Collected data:
*** Block opens ***
Section Labeling.
  (** The time type of [datetime] values. *)
Variable time : Type.
  (** [datetime.fromisoformat(s).astimezone(timezone.utc)]; [None] when
      it raises. *)
Variable fromisoformat_utc : string -> option time.
  (** [t + timedelta(minutes=5)]. *)
Variable plus_5min : time -> time.
  (** [fetch_future_klines(symbol, start_dt, bars)]: the frame's rows or
      the message of the exception it raises. *)
Variable fetch_future_klines : pyval -> time -> nat -> string + list kline.
  (** [float(s)] on strings. *)
Variable parse_float_str : string -> option Q.

  (** After the candle loop: flags, [max_tp_reached] and [rr_at_max_tp]
      (lines 156-181). *)
Definition finish (out : label_out) (entry sl : Q) (tp_levels : list Q)
      (fe : event) (mx : nat) : option label_out :=
    let hsl := match fe with EvSL => true | _ => false end in
    let mx := if hsl then 0%nat else mx in
    let htp := match fe with
               | EvTP i => <[i := true]> (hit_tp out)
               | _ => hit_tp out
               end in
    let out := mk_out (out_alert out) hsl htp (first_event out)
                 (max_tp_reached out) (rr_at_max_tp out) (out_error out) in
    if Nat.eqb mx 0 && negb hsl then
      Some (mk_out (out_alert out) (hit_sl out) (hit_tp out) EvNone 0 0
              (out_error out))
    else
      let out := mk_out (out_alert out) (hit_sl out) (hit_tp out) fe mx
                   (rr_at_max_tp out) (out_error out) in
      let risk := Qabs (entry - sl) in
      if Qltb 0 risk && Nat.ltb 0 mx then
        best_tp ← tp_levels !! (mx - 1)%nat;
        let reward := Qabs (best_tp - entry) in
        Some (mk_out (out_alert out) (hit_sl out) (hit_tp out)
                (first_event out) (max_tp_reached out) (reward / risk)
                (out_error out))
      else if Qltb 0 risk && hit_sl out then
        Some (mk_out (out_alert out) (hit_sl out) (hit_tp out)
                (first_event out) (max_tp_reached out) (-1)
                (out_error out))
      else Some out.

  (** [label_one_alert(alert)]; [None] when it raises. *)
Definition label_one_alert (alert : pydict) : option label_out :=
    let ts_str := get alert "timestamp" in
    let symbol := get alert "symbol" in
    let side := get alert "side" in
    entry ← py_float parse_float_str (py_or (get alert "entry") (PFloat 0));
    let sl := get alert "sl" in
    let tps := py_or (get alert "tps") (PList []) in
    let out := out_default alert in
    if negb (truthy ts_str) || negb (truthy symbol) || negb (side_ok side)
       || Qeq_bool entry 0 || is_none sl then Some out
    else
      match ts_str with
      | PStr s =>
          match fromisoformat_utc (replace_Z s) with
          | None => Some out
          | Some signal_time =>
              sl ← py_float parse_float_str sl;
              tp_levels ← py_float_list parse_float_str tps;
              let start_dt := plus_5min signal_time in
              match fetch_future_klines symbol start_dt LOOKAHEAD_BARS with
              | inl e =>
                  Some (mk_out alert false hit_tp_init EvNone 0 0
                          (Some (String.append "kline_fetch_error: " e)))
              | inr df =>
                  let '(fe, mx) :=
                    scan_rows (side_is_buy side) sl tp_levels df EvNone 0 in
                  finish out entry sl tp_levels fe mx
              end
          end
      (* a non-string timestamp: [.replace] raises inside the [try] *)
      | _ => Some out
      end.

  (** The alert passes every guard of [label_one_alert]: a non-empty
      timestamp string that parses, a truthy symbol, side "BUY" or "SELL",
      a non-zero entry, a stop-loss and take-profits that convert to
      floats, and a successful kline fetch returning [rows]. *)
Definition evaluates (alert : pydict) (is_buy : bool) (entry sl : Q)
      (tp_levels : list Q) (rows : list kline) : Prop :=
    exists s t,
      get alert "timestamp" = PStr s /\ s <> ""%string /\
      fromisoformat_utc (replace_Z s) = Some t /\
      truthy (get alert "symbol") = true /\
      side_ok (get alert "side") = true /\
      side_is_buy (get alert "side") = is_buy /\
      py_float parse_float_str (py_or (get alert "entry") (PFloat 0)) = Some entry /\
      ~ entry == 0 /\
      py_float parse_float_str (get alert "sl") = Some sl /\
      py_float_list parse_float_str (py_or (get alert "tps") (PList [])) = Some tp_levels /\
      fetch_future_klines (get alert "symbol") (plus_5min t) LOOKAHEAD_BARS = inr rows.
End Labeling.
*** Block closes ***
** Your goal **
All the lines above need to be retyped exactly, with nothing left out.

** Written answer **
Section Labeling.
  (** The time type of [datetime] values. *)
Variable time : Type.
  (** [datetime.fromisoformat(s).astimezone(timezone.utc)]; [None] when
      it raises. *)
Variable fromisoformat_utc : string -> option time.
  (** [t + timedelta(minutes=5)]. *)
Variable plus_5min : time -> time.
  (** [fetch_future_klines(symbol, start_dt, bars)]: the frame's rows or
      the message of the exception it raises. *)
Variable fetch_future_klines : pyval -> time -> nat -> string + list kline.
  (** [float(s)] on strings. *)
Variable parse_float_str : string -> option Q.

  (** After the candle loop: flags, [max_tp_reached] and [rr_at_max_tp]
      (lines 156-181). *)
Definition finish (out : label_out) (entry sl : Q) (tp_levels : list Q)
      (fe : event) (mx : nat) : option label_out :=
    let hsl := match fe with EvSL => true | _ => false end in
    let mx := if hsl then 0%nat else mx in
    let htp := match fe with
               | EvTP i => <[i := true]> (hit_tp out)
               | _ => hit_tp out
               end in
    let out := mk_out (out_alert out) hsl htp (first_event out)
                 (max_tp_reached out) (rr_at_max_tp out) (out_error out) in
    if Nat.eqb mx 0 && negb hsl then
      Some (mk_out (out_alert out) (hit_sl out) (hit_tp out) EvNone 0 0
              (out_error out))
    else
      let out := mk_out (out_alert out) (hit_sl out) (hit_tp out) fe mx
                   (rr_at_max_tp out) (out_error out) in
      let risk := Qabs (entry - sl) in
      if Qltb 0 risk && Nat.ltb 0 mx then
        best_tp ← tp_levels !! (mx - 1)%nat;
        let reward := Qabs (best_tp - entry) in
        Some (mk_out (out_alert out) (hit_sl out) (hit_tp out)
                (first_event out) (max_tp_reached out) (reward / risk)
                (out_error out))
      else if Qltb 0 risk && hit_sl out then
        Some (mk_out (out_alert out) (hit_sl out) (hit_tp out)
                (first_event out) (max_tp_reached out) (-1)
                (out_error out))
      else Some out.

  (** [label_one_alert(alert)]; [None] when it raises. *)
Definition label_one_alert (alert : pydict) : option label_out :=
    let ts_str := get alert "timestamp" in
    let symbol := get alert "symbol" in
    let side := get alert "side" in
    entry ← py_float parse_float_str (py_or (get alert "entry") (PFloat 0));
    let sl := get alert "sl" in
    let tps := py_or (get alert "tps") (PList []) in
    let out := out_default alert in
    if negb (truthy ts_str) || negb (truthy symbol) || negb (side_ok side)
       || Qeq_bool entry 0 || is_none sl then Some out
    else
      match ts_str with
      | PStr s =>
          match fromisoformat_utc (replace_Z s) with
          | None => Some out
          | Some signal_time =>
              sl ← py_float parse_float_str sl;
              tp_levels ← py_float_list parse_float_str tps;
              let start_dt := plus_5min signal_time in
              match fetch_future_klines symbol start_dt LOOKAHEAD_BARS with
              | inl e =>
                  Some (mk_out alert false hit_tp_init EvNone 0 0
                          (Some (String.append "kline_fetch_error: " e)))
              | inr df =>
                  let '(fe, mx) :=
                    scan_rows (side_is_buy side) sl tp_levels df EvNone 0 in
                  finish out entry sl tp_levels fe mx
              end
          end
      (* a non-string timestamp: [.replace] raises inside the [try] *)
      | _ => Some out
      end.

  (** The alert passes every guard of [label_one_alert]: a non-empty
      timestamp string that parses, a truthy symbol, side "BUY" or "SELL",
      a non-zero entry, a stop-loss and take-profits that convert to
      floats, and a successful kline fetch returning [rows]. *)
Definition evaluates (alert : pydict) (is_buy : bool) (entry sl : Q)
      (tp_levels : list Q) (rows : list kline) : Prop :=
    exists s t,
      get alert "timestamp" = PStr s /\ s <> ""%string /\
      fromisoformat_utc (replace_Z s) = Some t /\
      truthy (get alert "symbol") = true /\
      side_ok (get alert "side") = true /\
      side_is_buy (get alert "side") = is_buy /\
      py_float parse_float_str (py_or (get alert "entry") (PFloat 0)) = Some entry /\
      ~ entry == 0 /\
      py_float parse_float_str (get alert "sl") = Some sl /\
      py_float_list parse_float_str (py_or (get alert "tps") (PList [])) = Some tp_levels /\
      fetch_future_klines (get alert "symbol") (plus_5min t) LOOKAHEAD_BARS = inr rows.
End Labeling.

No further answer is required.